Estas actividades deben ir acompañadas con el mantenimiento de los actuales apoyos fiscales al sector y aspiración a mejorar o rebajar otros impuestos o gravámenes, por ejemplo el del IVA. A su vez se reforzará la Ley del Precio Fijo sin excepciones. Creemos que el precio fijo garantiza la abundante oferte y pluralidad, tanto de contenidos editados como soportados en los puntos de venta más importantes: las librerías. Éstas pertenecen a un sector comercial que más duramente sufre los embates de la ley de oro del neoberalismo cuando se ofrece su cara menos amable, me refiero a la Ley de la Oferta y la Demanda.
Si el objetivo que se enmarcaba como básico en los inicios de este sucinto artículo era la democracia y la ciudadanía, éstas se explicitan tras la libertad y la pluralidad. El monopolio las dinamitan. Sólo una oferta editorial, por ende comercial (a través de librerías), amplias, plurales y diversas garantizan la pluralidad ideológica que aún camina de modo abundante y manifiesto en soporte papel. La "muerte" de las librerías acarreará la de pequeñas y medianas editoriales; es decir, se deja de garantizar la pluralidad ideológica o, más bien, se hace una apuesta por un delirante pensamiento único.

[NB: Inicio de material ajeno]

Lemma X10_witness :
  let rt := two_devices GiB GiB in
  ((TBSIZE | 1024) /\ rt_device_count rt <= 2 /\
   rt_status rt [] hipGetDeviceCount = hipSuccess) /\
  HIPStream_new 4 rt 1024 2 []
  = (Thrown (runtime_error msg_device_index), [hipGetDeviceCount]) /\
  error_kind_of (fst (HIPStream_new 4 rt 1024 2 [])) = Some ConfigurationError.
Proof.
  intros rt.
  assert (Hdiv : (TBSIZE | 1024)) by (exists 1; reflexivity).
  assert (Hidx : rt_device_count rt <= 2) by (cbn; lia).
  assert (Hst : rt_status rt [] hipGetDeviceCount = hipSuccess) by reflexivity.
  split; [split; [exact Hdiv|split; [exact Hidx|exact Hst]]|].
  exact (X10_index_at_or_above_count_is_refused 4 rt 1024 2 Hdiv Hidx Hst).
Defined.

Lemma X14_witness :
  let rt := two_devices GiB GiB in
  (rt_device_count rt <> 0 /\
   exists tr out, listDevices rt [] = (Returned tt, tr, out)) /\
  snd (listDevices rt [])
  = [cout_line []; cout_line [text "Devices:"];
     cout_line [number 0; text ": "; text "gfx90a-0"];
     cout_line [number 1; text ": "; text "gfx90a-1"];
     cout_line []].
Proof.
  intros rt.
  assert (Hcount : rt_device_count rt <> 0) by (cbn; lia).
  split; [split; [exact Hcount|eexists _, _; reflexivity]|].
  pose proof (X14_listDevices_lists_every_device_in_order rt) as H.
  cbv zeta in H. destruct H as (_ & H).
  change (fst (fst (listDevices rt []))) with (Returned tt : outcome unit) in H.
  exact (proj2 (proj2 (H Hcount))).
Defined.

Lemma X15_witness :
  let s := uniform_stream 1024 1 (double_lit 1 0) (double_lit 2 0) (double_lit 3 0) nan64 in
  let short := [nan64; nan64] in
  (well_formed s /\ (length short <= Z.to_nat (array_size s))%nat) /\
  read_arrays explicit_copy s short short short
  = Some (take (length short) (d_a (mem s)), take (length short) (d_b (mem s)),
          take (length short) (d_c (mem s))).
Proof.
  intros s short.
  assert (Hs : well_formed s) by (apply uniform_stream_well_formed; [apply valid_size_1024|lia]).
  assert (Hl : (length short <= Z.to_nat (array_size s))%nat) by (change (2 <= Z.to_nat 1024)%nat; lia).
  split; [split; [exact Hs|exact Hl]|].
  exact (proj1 (X15_read_arrays_on_other_host_sizes s short short short Hs) Hl Hl Hl).
Defined.

Lemma integer_addition_exact : exact_addition (numeric:=integer_numeric).
Proof. constructor; cbn; intros; lia. Qed.

Lemma X16_witness :
  let s := uniform_stream (T:=Z) 1024 1 3 5 0 0 in
  (exact_addition (numeric:=integer_numeric) /\ well_formed s) /\
  exists s' l,
    dot (numeric:=integer_numeric) s
    = Some (dot_product (numeric:=integer_numeric) (d_a (mem s)) (d_b (mem s)), s', l).
Proof.
  intros s.
  assert (Hs : well_formed s)
    by (apply uniform_stream_well_formed; [apply valid_size_1024|lia]).
  split; [split; [exact integer_addition_exact|exact Hs]|].
  exact (X16_dot_is_the_dot_product_in_exact_arithmetic
           (numeric:=integer_numeric) s integer_addition_exact Hs).
Defined.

Reunir rigurosa documentación estadística, saber dónde estamos, para que sirva de atalaya y de información no sólo para los responsables políticos en la toma de decisiones, sino también al público en general, es otro objetivo. Adquirir fondos en viejos y nuevos soportes, dotar a las bibliotecas de las nuevas tecnologías, etc. también lo es.
Pero sin duda el fundamental es que los españoles logren el gusto por la lectura y sus modos, como hábitat formativo, dialogal y lúdico, para ello no se cejará en fomentarlo. Los contactos establecidos con medios relevantes de comunicación, el apoyo de los gremios y, sobre todo, el apoyo e intercambio de experiencia y recursos interministeriales son tareas obligadas. En estas tareas los Ministerios de Asuntos Sociales, de Interior (en concreto Instituciones Penitenciarias), Educación y Cultura jugarán un cierto liderazgo que ya viene siendo apoyado por los directivos responsables en la materia y pertenecientes a Presidencia del Gobierno.

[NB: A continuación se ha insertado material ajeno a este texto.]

(** * BSpline: dense polynomials, root solver and NURBS sampling

    A shallow embedding of [include/Poly.h] (class template [Poly<T>] and the
    free functions around it) and of [NURBS<T>] (construction, sampling and
    the two analytic integrals), with the properties of the specification
    proved against it.

    Conventions of the embedding.
    - The template parameter [T] is a type with the operations the header
      uses on it ([Scalar]); the algebraic laws of an exact scalar type are
      hypotheses of the theorems that need them, and what fails without them
      is shown on [double].
    - [std::vector<T>] is [list T]. [operator[]] does no bounds check in the
      source, an access outside the vector is undefined behaviour: here every
      access is checked and an access out of range ends the computation with
      [OutOfRange].
    - [size_t] and [int] values are [Z]. An unsigned subtraction or a
      conversion that can go below zero wraps around ([to_size_t]); sums of
      degrees and loop counters stay far below [2^64] for every vector that
      fits in memory and are not reduced.
    - [throw std::logic_error(msg)] is [Throw msg].
    - The functions of [tools.h] and [integral.h] that the curve code calls
      are not among the sources: they are parameters ([Tools],
      [IntegralTools]). *)

From Stdlib Require Import ZArith QArith Qabs Qcanon Lia String Field.
From Stdlib Require Import Floats Uint63.
From stdpp Require Import base tactics list list_numbers.

Local Open Scope Z_scope.

(** ** Outcomes of a computation *)

Inductive outcome (A : Type) : Type :=
| Ok (a : A)
| Throw (msg : string)
| OutOfRange
| OutOfFuel.

Arguments Ok {A} a.
Arguments Throw {A} msg.
Arguments OutOfRange {A}.
Arguments OutOfFuel {A}.

Definition bind {A B} (m : outcome A) (k : A -> outcome B) : outcome B :=
  match m with
  | Ok a => k a
  | Throw msg => Throw msg
  | OutOfRange => OutOfRange
  | OutOfFuel => OutOfFuel
  end.

Declare Scope outcome_scope.
Delimit Scope outcome_scope with outcome.
Notation "x <- m ;; k" := (bind m (fun x => k))
  (at level 100, m at next level, right associativity) : outcome_scope.
Local Open Scope outcome_scope.

Definition is_throw {A} (m : outcome A) : bool :=
  match m with Throw _ => true | _ => false end.

(** ** Machine integers *)

(** Conversion to [size_t] of a value in [[-2^64, 2^64)]: a negative value
    wraps around. *)
Definition to_size_t (z : Z) : Z := if z <? 0 then z + 2 ^ 64 else z.

(** Conversion of a [size_t] to [int]. *)
Definition to_int (z : Z) : Z := (z + 2 ^ 31) mod 2 ^ 32 - 2 ^ 31.

(** ** Vectors *)

(** [v[i]] read. *)
Definition vget {A} (v : list A) (i : Z) : outcome A :=
  if (0 <=? i) && (i <? Z.of_nat (length v))
  then match v !! Z.to_nat i with Some x => Ok x | None => OutOfRange end
  else OutOfRange.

Con puntos de anclaje fuertes y con puntos débiles, "la cultura del libro" en España, en su conjunto, es una cultura viva y con fortaleza, plural y de calidad, cuya riqueza y acervo, logrados durante años por grandes profesionales, se ha de reforzar y, cómo no, también rentabilizar, pues no debemos olvidar el potencial económico que encierra la expansión geo-demográfica de nuestra lengua cervantina, el castellano.
Y esta veta cultural y económica, estética y ética, exige diálogo, participación y consenso de todos los sectores implicados. Nuevamente aquí se manifiestan otras teologías que unidas a la anteriormente citadas deben ser acogidas en la tarea normativa que implicará la elaboración de una nueva ley. Una Ley de Fomento del Libro y de la Lectura que cubra los huecos de la existente, en su mayor parte derogada por ser preconstitucional. Una ley que redefina el libro según los nuevos soportes y apoyes las aportaciones de las nuevas tecnologías. Y la ilusionante tarea que encierra el libro requiere la participación no sólo de las diversas administraciones, de los sectores profesionales implicados, sino de toda la sociedad en general. De este modo, estimo que se puede hilar un tejido librario robusto en el que creadores, editores-distribuidores y lectores, (¡otras trilogía!), se aferren a la lectura como fuente de comunicación y conocimiento, fortaleza de estructuras mentales resolutivas e impulsora de "hambre" democrática. Una sociedad lectora es más proclive a ser más democrática. "Más libros, más libres", es otro reconocido refrán. Aquí nos referimos a una lectura poética y crítica de lo contrario daremos validez a la frase de Steiner: "Nunca tanta información ha generado menos conocimiento". Sin enloquecer leyendo como Don Alonso de Quijano, al menos que en el presente milenio cabalguemos leyendo e interpretando la realidad circundante.